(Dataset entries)
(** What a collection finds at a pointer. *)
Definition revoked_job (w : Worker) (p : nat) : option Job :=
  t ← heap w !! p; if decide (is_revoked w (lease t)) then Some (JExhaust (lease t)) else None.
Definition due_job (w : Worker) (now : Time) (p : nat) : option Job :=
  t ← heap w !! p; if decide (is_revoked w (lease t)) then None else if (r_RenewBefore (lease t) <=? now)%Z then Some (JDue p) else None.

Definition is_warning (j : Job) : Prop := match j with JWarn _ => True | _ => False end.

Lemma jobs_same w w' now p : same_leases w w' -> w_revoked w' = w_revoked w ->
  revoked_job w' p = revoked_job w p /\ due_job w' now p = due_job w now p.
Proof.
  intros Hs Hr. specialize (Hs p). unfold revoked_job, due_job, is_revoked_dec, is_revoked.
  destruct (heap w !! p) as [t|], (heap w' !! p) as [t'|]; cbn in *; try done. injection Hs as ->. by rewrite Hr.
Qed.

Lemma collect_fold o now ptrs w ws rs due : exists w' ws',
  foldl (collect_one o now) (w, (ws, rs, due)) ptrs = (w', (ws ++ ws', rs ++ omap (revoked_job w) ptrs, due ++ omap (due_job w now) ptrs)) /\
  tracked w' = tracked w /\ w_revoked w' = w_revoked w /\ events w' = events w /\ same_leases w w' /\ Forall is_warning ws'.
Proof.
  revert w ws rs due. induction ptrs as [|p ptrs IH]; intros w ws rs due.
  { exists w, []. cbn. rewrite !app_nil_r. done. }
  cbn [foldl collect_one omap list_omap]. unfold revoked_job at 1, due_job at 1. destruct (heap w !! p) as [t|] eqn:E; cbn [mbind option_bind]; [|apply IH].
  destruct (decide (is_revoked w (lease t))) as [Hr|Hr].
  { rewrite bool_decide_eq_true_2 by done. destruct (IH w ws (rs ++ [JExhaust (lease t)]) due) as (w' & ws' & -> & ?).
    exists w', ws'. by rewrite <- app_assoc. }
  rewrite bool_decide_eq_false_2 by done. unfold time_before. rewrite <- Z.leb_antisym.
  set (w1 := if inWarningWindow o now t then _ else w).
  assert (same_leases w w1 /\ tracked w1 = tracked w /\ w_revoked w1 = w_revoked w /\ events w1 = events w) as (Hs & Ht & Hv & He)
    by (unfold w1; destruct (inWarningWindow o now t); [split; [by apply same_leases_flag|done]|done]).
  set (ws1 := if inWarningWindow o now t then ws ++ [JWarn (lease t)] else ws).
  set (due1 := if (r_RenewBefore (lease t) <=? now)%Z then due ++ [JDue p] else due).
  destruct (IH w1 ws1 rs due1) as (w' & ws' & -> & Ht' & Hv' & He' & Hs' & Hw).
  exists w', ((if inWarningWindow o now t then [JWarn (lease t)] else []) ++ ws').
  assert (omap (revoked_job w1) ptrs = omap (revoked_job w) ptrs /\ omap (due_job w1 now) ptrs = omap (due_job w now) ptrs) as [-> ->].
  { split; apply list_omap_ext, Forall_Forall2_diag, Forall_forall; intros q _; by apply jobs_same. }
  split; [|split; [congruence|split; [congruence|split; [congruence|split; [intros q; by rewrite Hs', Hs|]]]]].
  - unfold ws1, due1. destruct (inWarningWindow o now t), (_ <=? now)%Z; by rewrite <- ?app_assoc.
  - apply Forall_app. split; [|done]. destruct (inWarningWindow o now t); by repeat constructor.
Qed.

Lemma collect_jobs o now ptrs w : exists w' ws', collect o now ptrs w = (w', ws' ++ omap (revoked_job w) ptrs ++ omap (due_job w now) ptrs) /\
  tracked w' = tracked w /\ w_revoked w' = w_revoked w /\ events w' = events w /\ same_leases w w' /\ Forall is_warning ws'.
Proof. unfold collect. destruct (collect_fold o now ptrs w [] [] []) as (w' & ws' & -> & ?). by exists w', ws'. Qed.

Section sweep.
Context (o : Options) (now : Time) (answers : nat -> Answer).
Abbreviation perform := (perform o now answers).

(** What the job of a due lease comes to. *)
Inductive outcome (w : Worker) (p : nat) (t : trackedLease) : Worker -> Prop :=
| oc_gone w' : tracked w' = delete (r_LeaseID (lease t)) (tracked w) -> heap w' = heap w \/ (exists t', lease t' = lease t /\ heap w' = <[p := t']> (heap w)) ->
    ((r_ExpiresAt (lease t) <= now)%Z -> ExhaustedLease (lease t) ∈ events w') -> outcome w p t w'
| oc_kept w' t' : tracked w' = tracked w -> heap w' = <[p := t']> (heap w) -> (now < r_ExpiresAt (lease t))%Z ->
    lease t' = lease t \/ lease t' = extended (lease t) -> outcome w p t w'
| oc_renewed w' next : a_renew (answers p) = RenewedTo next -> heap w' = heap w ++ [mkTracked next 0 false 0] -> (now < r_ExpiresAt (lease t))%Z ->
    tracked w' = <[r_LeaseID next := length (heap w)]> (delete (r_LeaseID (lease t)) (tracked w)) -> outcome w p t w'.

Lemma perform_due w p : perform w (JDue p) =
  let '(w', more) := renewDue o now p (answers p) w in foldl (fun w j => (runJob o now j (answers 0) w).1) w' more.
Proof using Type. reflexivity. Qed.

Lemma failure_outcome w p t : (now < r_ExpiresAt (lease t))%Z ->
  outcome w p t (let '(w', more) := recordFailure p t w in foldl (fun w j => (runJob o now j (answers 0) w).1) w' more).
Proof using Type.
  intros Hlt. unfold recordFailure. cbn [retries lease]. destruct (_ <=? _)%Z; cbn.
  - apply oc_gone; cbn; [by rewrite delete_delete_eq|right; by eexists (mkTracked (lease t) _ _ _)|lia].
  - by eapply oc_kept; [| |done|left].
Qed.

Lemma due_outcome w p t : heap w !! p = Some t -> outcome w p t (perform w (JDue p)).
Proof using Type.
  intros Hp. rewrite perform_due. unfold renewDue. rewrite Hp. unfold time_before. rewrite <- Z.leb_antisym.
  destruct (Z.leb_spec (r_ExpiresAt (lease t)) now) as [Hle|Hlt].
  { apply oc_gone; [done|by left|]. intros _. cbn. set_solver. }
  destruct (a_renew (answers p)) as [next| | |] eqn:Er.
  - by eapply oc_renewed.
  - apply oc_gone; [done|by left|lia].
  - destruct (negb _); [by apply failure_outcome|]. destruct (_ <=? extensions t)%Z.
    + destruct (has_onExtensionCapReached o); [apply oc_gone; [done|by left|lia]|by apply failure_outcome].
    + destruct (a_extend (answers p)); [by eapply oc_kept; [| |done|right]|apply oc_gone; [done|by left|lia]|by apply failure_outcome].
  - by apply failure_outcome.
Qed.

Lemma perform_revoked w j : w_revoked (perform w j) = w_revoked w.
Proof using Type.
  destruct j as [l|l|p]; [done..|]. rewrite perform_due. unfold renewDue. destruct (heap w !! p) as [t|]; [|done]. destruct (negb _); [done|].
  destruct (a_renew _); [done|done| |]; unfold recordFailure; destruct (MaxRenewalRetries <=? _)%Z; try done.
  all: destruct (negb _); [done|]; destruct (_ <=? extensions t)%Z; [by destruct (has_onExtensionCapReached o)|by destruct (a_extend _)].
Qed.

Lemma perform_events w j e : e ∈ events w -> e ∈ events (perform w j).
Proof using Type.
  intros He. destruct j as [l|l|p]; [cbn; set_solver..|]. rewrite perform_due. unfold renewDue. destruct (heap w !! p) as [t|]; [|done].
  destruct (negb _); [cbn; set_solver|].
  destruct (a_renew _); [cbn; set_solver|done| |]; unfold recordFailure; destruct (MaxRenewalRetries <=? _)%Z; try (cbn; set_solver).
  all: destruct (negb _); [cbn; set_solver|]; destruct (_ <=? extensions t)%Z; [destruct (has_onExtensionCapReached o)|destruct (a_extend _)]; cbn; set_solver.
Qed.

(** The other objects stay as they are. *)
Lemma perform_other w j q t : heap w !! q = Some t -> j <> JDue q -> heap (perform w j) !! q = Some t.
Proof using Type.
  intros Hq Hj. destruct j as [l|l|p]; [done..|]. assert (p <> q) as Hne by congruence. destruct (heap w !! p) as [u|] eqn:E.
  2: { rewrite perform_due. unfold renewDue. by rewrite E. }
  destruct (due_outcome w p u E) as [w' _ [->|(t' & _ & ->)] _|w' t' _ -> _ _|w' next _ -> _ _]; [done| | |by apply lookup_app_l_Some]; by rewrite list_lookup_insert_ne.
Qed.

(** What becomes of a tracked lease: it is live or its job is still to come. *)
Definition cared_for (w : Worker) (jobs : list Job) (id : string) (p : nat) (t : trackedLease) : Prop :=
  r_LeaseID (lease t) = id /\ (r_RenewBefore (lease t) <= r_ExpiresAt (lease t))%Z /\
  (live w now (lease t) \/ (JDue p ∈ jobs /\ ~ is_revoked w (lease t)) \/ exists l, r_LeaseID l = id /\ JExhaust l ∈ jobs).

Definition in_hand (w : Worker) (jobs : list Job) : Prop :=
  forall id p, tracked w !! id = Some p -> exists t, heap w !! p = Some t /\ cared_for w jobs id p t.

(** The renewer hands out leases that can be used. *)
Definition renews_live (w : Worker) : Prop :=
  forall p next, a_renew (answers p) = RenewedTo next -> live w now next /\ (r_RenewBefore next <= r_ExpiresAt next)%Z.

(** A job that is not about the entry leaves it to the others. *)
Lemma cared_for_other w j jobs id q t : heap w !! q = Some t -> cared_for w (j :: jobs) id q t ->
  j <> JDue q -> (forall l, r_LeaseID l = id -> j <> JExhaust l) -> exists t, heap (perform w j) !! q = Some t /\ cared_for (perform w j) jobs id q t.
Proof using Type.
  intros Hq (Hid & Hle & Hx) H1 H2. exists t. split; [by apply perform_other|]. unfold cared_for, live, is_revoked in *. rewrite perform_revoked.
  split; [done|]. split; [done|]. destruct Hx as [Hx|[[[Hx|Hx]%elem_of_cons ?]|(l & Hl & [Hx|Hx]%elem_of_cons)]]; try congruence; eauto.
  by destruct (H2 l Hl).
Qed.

-- WHAT YOU WILL DO --
Your answer should be every line above that contains the word "more".

-- TASK SOLUTION --
  let '(w', more) := renewDue o now p (answers p) w in foldl (fun w j => (runJob o now j (answers 0) w).1) w' more.
  outcome w p t (let '(w', more) := recordFailure p t w in foldl (fun w j => (runJob o now j (answers 0) w).1) w' more).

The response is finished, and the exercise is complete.